Storj Labs, a distributed cloud-storage provider, has created a peer-to-peer decentralized cloud storage solution. It protects your files both on the nodes and in transmission by using blockchain technology and cryptography to encrypt files. As an open-source project, Storj unites a large and growing community of developers who are committed to building tools, applications, and secure by design cloud storage.

Peer-to-Peer Cloud Storage

Storj thinks its blockchained-based cloud storage plan will give you affordable, safe storage on PCs and servers around the world.

This isn't the first time someone's tried a peer-to-peer cloud storage program. Others include Resilo's BitTorrent Sync and Tresorit. Another major early player, Symform, was acquired by Quantium and then shut down.

Storj (pronounced "storage") brings blockchain technology to the table to assure files are both secure and not easily viewed or hacked by unauthorized users.

Here's how it works: Storj organizes a shared community of "farmers." These are users who rent out their spare hard drive space and bandwidth to customers.

All these users are connected over a peer-to-peer network. Storj claims this network "is orders of magnitude more secure, up to 10x faster and 50 percent less expensive than traditional datacenter-based cloud storage solutions."

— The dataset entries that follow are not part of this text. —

(* ===== verification/GoStrconv.v ===== *)
(** * strconv

    [Itoa] and [Atoi] (ParseInt in base 10 with 64 bits): a decimal text of an
    integer and back, the range error included. *)

From Stdlib Require Import Ascii.
From S2P Require Import Prelude GoStrings.
From stdpp Require Import options.
Local Open Scope Z_scope.

Definition digit (z : Z) : ascii := chr (48 + z).
Definition is_digit (c : ascii) : bool := (48 <=? code c) && (code c <=? 57).

(** The digits of [n], most significant first; [fuel] bounds their number. *)
Fixpoint digits_of (fuel : nat) (n : Z) (acc : gostring) : gostring :=
  match fuel with
  | O => acc
  | S fuel' =>
      let acc := digit (n mod 10) :: acc in
      if n / 10 =? 0 then acc else digits_of fuel' (n / 10) acc
  end.

(** The binary length of [n] bounds the number of its decimal digits. *)
Definition Utoa (n : Z) : gostring := digits_of (S (Z.to_nat (Z.log2 n))) n [].

Definition Itoa (n : Z) : gostring := if n <? 0 then "-"%char :: Utoa (- n) else Utoa n.

Fixpoint value_of (s : gostring) (acc : Z) : option Z :=
  match s with
  | [] => Some acc
  | c :: s' => if is_digit c then value_of s' (10 * acc + (code c - 48)) else None
  end.

Inductive NumError := ErrSyntax | ErrRange.

(** ParseInt(s, 10, bits) and ParseUint(s, 10, bits). *)
Definition ParseInt (bits : Z) (s : gostring) : result NumError Z :=
  let '(neg, t) := match s with
                   | c :: s' => if bool_decide (c = "-"%char) then (true, s')
                                else if bool_decide (c = "+"%char) then (false, s') else (false, s)
                   | [] => (false, [])
                   end in
  match t with
  | [] => Err ErrSyntax
  | _ =>
      match value_of t 0 with
      | None => Err ErrSyntax
      | Some v =>
          let v := if (neg : bool) then - v else v in
          if (v <? - 2 ^ (bits - 1)) || (2 ^ (bits - 1) <=? v) then Err ErrRange else Ok v
      end
  end.

Definition ParseUint (bits : Z) (s : gostring) : result NumError Z :=
  match s with
  | [] => Err ErrSyntax
  | _ => match value_of s 0 with
         | None => Err ErrSyntax
         | Some v => if 2 ^ bits <=? v then Err ErrRange else Ok v
         end
  end.

Definition Atoi (s : gostring) : result NumError Z := ParseInt 64 s.

(** [v, _ := strconv.ParseInt(s, 10, 64)]: on a range error the nearest bound,
    on a syntax error zero. *)
Definition ParseInt_value (s : gostring) : Z :=
  match ParseInt 64 s with
  | Ok v => v
  | Err ErrSyntax => 0
  | Err ErrRange => match s with c :: _ => if bool_decide (c = "-"%char) then - 2 ^ 63 else 2 ^ 63 - 1 | [] => 0 end
  end.

(** ** Laws *)

Lemma code_chr z : 0 <= z < 256 -> code (chr z) = z.
Proof.
  intros H. unfold code, chr. rewrite N_ascii_embedding by lia. rewrite Z2N.id by lia. done.
Qed.

Lemma digit_code z : 0 <= z < 10 -> code (digit z) = 48 + z /\ is_digit (digit z) = true.
Proof.
  intros H. unfold is_digit, digit. rewrite code_chr by lia. split; [done|].
  apply andb_true_iff. rewrite !Z.leb_le. lia.
Qed.

Lemma value_of_app s t acc :
  value_of (s ++ t) acc = match value_of s acc with Some v => value_of t v | None => None end.
Proof.
  revert acc. induction s as [|c s IH]; intros acc; [done|]. cbn. by destruct (is_digit c).
Qed.

Lemma digits_of_spec fuel n acc :
  0 <= n < 2 ^ Z.of_nat fuel -> (0 < fuel)%nat ->
  exists ds, digits_of fuel n acc = ds ++ acc /\ ds <> [] /\ Forall (fun c => is_digit c = true) ds /\
    forall v, value_of ds v = Some (v * 10 ^ Z.of_nat (length ds) + n).
Proof.
  revert n acc. induction fuel as [|fuel IH]; intros n acc Hn Hf; [lia|]. cbn [digits_of].
  assert (0 <= n mod 10 < 10) as Hm by (apply Z.mod_pos_bound; lia).
  destruct (digit_code _ Hm) as [Hc Hd].
  assert (n = 10 * (n / 10) + n mod 10) as Hdm by (apply Z.div_mod; lia).
  destruct (Z.eqb_spec (n / 10) 0) as [E|E].
  - exists [digit (n mod 10)]. split_and!; [done|done|by constructor|].
    intros v. cbn. rewrite Hd, Hc. f_equal. lia.
  - assert (0 <= n / 10) by (apply Z.div_pos; lia).
    assert (2 ^ Z.of_nat (S fuel) = 2 * 2 ^ Z.of_nat fuel) as Hp
      by (rewrite Nat2Z.inj_succ, Z.pow_succ_r by lia; done).
    destruct (IH (n / 10) (digit (n mod 10) :: acc)) as (ds & Hds & Hne & Hfd & Hv).
    { lia. }
    { destruct fuel; [|lia]. cbn in Hp. lia. }
    exists (ds ++ [digit (n mod 10)]). split_and!.
    + by rewrite Hds, <- app_assoc.
    + by destruct ds.
    + apply Forall_app. split; [done|by constructor].
    + intros v. rewrite value_of_app, Hv. cbn. rewrite Hd, Hc, length_app. cbn [length].
      rewrite Nat2Z.inj_add, Z.pow_add_r by lia. f_equal. change (10 ^ Z.of_nat 1) with 10. lia.
Qed.

Lemma Utoa_spec n :
  0 <= n -> Utoa n <> [] /\ Forall (fun c => is_digit c = true) (Utoa n) /\ value_of (Utoa n) 0 = Some n.
Proof.
  intros Hn. unfold Utoa. destruct (digits_of_spec (S (Z.to_nat (Z.log2 n))) n []) as (ds & -> & Hne & Hfd & Hv).
  { rewrite Nat2Z.inj_succ, Z2Nat.id by apply Z.log2_nonneg. split; [done|].
    destruct (Z.eq_dec n 0) as [->|]; [done|]. apply Z.log2_spec. lia. }
  { lia. }
  rewrite app_nil_r. split_and!; [done..|]. by rewrite Hv, Z.mul_0_l.
Qed.

(** A byte of a printed number is a digit or a minus sign. *)
Lemma Itoa_bytes n : Forall (fun c => is_digit c = true \/ c = "-"%char) (Itoa n).
Proof.
  unfold Itoa. destruct (Z.ltb_spec n 0).
  - constructor; [by right|]. destruct (Utoa_spec (- n)) as (_ & Hd & _); [lia|].
    apply (Forall_impl _ _ _ Hd). auto.
  - destruct (Utoa_spec n) as (_ & H' & _); [lia|]. apply (Forall_impl _ _ _ H'). auto.
Qed.

(** Printing and parsing. *)
Lemma Atoi_Itoa n : - 2 ^ 63 <= n < 2 ^ 63 -> Atoi (Itoa n) = Ok n.
Proof.
  intros Hn. unfold Atoi, ParseInt, Itoa. change (64 - 1) with 63. destruct (Z.ltb_spec n 0).
  - rewrite bool_decide_eq_true_2 by done. destruct (Utoa_spec (- n)) as (Hne & _ & Hv); [lia|].
    rewrite Hv. destruct (Utoa (- n)); [done|]. rewrite Z.opp_involutive.
    rewrite (proj2 (Z.ltb_ge _ _)), (proj2 (Z.leb_gt _ _)) by lia. done.
  - destruct (Utoa_spec n) as (Hne & Hd & Hv); [lia|]. destruct (Utoa n) as [|c s] eqn:E; [done|].
    apply Forall_cons in Hd as [Hc _]. rewrite !bool_decide_eq_false_2 by (intros ->; vm_compute in Hc; done).
    rewrite Hv. rewrite (proj2 (Z.ltb_ge _ _)), (proj2 (Z.leb_gt _ _)) by lia. done.
Qed.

The Storj system enables users to store data in a secure and decentralized manner. It does this by using such blockchain features as a transaction ledger, public/private key encryption, and cryptographic hash functions.

Datacenters serve as the hub of cloud storage capabilities for cloud giants like AWS, Microsoft Azure, and Dropbox. But datacenters come with a high price tag for developers, providers, and users. Stroj adds they also come "with an even higher cost for data failures and security breaches." From physical servers and networking equipment to other infrastructure demands like electricity, cloud service providers spend billions of dollars every quarter just to maintain or grow their service offerings.

What Storj offers instead, said Shawn Wilkinson, Storj Labs' co-founder, CEO, and CTO, is a way "to revolutionize cloud storage by putting the user back in control over their devices and their data. The decentralized aspect of Storj means there are no central servers to be compromised, and because of the use of client-side encryption, only the end users have access to their un-encrypted files and encryption keys." In short, Wilkinson sees security as Storj's biggest selling point.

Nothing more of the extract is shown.